-------- RECORDS SHOWN

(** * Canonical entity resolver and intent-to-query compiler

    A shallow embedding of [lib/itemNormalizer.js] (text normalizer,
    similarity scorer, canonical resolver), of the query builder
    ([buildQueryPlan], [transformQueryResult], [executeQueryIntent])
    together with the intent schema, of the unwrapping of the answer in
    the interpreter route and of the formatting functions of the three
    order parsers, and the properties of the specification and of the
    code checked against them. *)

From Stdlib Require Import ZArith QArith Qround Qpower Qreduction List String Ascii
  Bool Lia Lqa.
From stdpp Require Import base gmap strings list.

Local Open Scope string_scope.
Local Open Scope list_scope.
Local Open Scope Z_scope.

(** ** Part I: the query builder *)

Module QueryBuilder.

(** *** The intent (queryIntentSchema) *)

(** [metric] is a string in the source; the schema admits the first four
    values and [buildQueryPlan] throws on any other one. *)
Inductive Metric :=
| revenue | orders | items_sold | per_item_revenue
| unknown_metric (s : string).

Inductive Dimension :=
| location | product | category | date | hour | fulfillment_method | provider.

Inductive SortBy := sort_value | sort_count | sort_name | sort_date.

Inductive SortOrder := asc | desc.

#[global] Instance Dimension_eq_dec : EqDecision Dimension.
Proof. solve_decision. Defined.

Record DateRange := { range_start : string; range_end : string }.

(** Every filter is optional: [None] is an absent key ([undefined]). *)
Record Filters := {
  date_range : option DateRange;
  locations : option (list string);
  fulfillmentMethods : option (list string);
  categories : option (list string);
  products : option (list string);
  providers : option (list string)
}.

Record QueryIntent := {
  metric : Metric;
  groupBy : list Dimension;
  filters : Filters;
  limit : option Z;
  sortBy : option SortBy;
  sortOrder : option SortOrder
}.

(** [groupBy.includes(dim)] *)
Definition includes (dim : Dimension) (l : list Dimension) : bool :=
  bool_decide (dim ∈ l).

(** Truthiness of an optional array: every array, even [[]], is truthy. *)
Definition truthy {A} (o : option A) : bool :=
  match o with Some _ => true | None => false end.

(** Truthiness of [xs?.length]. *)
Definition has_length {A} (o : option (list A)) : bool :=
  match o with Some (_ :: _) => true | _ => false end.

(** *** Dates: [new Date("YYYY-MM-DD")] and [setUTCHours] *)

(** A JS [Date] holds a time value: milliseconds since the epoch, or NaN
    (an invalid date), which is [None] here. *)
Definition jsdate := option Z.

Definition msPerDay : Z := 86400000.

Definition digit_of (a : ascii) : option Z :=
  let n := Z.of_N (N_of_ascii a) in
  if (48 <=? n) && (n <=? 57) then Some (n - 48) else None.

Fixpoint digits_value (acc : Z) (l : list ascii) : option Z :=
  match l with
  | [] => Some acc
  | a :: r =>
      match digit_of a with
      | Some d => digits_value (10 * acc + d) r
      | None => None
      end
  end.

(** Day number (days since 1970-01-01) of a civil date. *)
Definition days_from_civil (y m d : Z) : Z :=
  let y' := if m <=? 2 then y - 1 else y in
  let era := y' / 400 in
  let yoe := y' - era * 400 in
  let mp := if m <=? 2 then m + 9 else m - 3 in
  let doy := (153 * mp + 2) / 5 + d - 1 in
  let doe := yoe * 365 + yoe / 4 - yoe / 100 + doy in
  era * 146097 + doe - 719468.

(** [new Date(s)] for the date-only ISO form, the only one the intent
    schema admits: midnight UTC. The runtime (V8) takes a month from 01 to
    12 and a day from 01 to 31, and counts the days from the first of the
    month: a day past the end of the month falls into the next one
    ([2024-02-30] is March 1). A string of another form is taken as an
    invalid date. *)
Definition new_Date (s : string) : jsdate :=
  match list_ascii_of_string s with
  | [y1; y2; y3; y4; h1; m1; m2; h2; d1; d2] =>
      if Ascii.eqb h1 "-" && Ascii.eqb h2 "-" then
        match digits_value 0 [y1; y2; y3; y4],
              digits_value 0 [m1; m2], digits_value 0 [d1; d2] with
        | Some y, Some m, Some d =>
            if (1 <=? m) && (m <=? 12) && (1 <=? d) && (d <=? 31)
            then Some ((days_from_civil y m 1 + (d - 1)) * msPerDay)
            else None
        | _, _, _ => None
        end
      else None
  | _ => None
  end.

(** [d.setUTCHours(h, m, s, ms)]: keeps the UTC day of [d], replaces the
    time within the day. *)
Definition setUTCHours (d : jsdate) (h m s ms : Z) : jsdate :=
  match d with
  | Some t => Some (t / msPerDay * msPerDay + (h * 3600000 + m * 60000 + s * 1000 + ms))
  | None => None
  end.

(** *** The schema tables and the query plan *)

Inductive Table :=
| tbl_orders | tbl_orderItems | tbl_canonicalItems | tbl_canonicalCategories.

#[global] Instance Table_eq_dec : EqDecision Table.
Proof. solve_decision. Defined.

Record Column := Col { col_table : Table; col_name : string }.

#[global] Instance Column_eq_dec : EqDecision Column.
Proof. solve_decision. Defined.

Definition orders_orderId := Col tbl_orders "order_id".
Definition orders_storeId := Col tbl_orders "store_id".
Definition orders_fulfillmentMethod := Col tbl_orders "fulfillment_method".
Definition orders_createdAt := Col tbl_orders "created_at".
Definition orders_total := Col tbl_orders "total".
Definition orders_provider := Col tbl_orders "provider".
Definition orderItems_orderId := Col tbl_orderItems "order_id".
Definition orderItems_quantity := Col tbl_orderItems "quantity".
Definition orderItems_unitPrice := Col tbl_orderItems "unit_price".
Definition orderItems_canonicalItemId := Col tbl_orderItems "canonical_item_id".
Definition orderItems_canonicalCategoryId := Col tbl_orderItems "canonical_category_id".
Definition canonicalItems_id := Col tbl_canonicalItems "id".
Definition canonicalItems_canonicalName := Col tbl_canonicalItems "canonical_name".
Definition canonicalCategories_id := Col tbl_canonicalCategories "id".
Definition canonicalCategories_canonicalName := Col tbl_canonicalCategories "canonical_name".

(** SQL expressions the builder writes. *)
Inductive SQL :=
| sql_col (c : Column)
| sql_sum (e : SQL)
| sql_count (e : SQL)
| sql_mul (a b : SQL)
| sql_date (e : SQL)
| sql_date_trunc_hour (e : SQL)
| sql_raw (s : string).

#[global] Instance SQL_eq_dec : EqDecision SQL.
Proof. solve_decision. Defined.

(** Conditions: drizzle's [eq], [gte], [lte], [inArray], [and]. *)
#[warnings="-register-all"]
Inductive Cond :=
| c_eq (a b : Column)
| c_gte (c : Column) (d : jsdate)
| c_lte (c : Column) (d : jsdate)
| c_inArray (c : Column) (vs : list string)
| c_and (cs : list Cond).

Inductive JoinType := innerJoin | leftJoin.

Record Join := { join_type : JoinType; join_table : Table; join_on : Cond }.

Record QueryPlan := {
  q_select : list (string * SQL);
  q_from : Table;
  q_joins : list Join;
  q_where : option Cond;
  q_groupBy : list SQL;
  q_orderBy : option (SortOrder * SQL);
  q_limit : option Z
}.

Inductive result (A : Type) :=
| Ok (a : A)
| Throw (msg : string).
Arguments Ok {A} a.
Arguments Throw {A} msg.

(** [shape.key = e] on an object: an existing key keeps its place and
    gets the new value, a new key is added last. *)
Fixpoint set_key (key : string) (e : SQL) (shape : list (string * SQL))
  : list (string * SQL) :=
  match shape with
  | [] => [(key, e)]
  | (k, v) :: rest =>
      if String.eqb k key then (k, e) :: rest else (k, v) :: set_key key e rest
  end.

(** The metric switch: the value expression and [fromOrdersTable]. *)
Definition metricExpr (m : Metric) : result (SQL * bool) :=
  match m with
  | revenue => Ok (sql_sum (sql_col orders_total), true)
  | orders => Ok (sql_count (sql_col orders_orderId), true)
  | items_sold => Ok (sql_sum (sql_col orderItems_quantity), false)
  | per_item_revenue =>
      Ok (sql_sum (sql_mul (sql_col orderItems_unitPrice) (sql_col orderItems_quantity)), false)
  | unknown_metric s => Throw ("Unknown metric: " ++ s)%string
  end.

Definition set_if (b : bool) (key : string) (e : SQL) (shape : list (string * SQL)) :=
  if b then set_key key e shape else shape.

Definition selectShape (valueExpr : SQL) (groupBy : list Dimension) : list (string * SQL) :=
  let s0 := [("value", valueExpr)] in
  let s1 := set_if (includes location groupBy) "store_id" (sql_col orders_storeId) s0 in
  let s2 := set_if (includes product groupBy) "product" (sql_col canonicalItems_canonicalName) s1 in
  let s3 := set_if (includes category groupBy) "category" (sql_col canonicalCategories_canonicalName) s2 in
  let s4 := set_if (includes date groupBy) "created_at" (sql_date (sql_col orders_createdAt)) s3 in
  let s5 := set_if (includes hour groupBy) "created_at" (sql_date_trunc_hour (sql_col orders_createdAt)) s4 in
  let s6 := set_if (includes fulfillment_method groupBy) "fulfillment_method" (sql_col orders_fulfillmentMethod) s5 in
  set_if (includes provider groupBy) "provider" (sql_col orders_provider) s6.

----------------
-------- RECORDS SHOWN

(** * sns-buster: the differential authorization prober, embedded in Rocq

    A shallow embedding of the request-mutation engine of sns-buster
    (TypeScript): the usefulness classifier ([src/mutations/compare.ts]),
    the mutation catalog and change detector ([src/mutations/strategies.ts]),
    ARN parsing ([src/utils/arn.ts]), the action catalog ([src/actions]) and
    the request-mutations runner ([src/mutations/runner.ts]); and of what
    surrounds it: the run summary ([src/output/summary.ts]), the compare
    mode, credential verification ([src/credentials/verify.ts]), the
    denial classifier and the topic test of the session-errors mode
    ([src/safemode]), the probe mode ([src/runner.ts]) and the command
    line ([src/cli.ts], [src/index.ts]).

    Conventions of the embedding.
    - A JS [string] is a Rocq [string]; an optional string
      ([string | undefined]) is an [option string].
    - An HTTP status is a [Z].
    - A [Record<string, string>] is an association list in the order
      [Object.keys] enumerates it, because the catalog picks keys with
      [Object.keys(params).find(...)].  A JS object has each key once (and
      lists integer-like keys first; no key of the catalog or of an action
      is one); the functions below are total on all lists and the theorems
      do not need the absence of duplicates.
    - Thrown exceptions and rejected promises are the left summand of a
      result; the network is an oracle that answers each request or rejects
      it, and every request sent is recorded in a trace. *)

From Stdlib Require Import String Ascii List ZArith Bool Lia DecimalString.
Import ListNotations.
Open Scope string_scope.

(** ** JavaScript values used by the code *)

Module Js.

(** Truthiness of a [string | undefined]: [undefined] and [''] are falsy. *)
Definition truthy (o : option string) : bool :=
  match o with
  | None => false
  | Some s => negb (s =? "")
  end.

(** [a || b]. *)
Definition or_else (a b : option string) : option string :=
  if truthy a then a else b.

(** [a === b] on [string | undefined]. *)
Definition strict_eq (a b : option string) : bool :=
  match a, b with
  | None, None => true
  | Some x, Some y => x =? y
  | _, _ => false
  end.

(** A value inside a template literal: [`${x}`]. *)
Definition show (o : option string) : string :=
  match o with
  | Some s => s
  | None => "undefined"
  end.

----------------

YOUR ASSIGNMENT: Each line of the listing that includes the word "then" counts once; give the total as a single number.

ANSWER SECTION: 8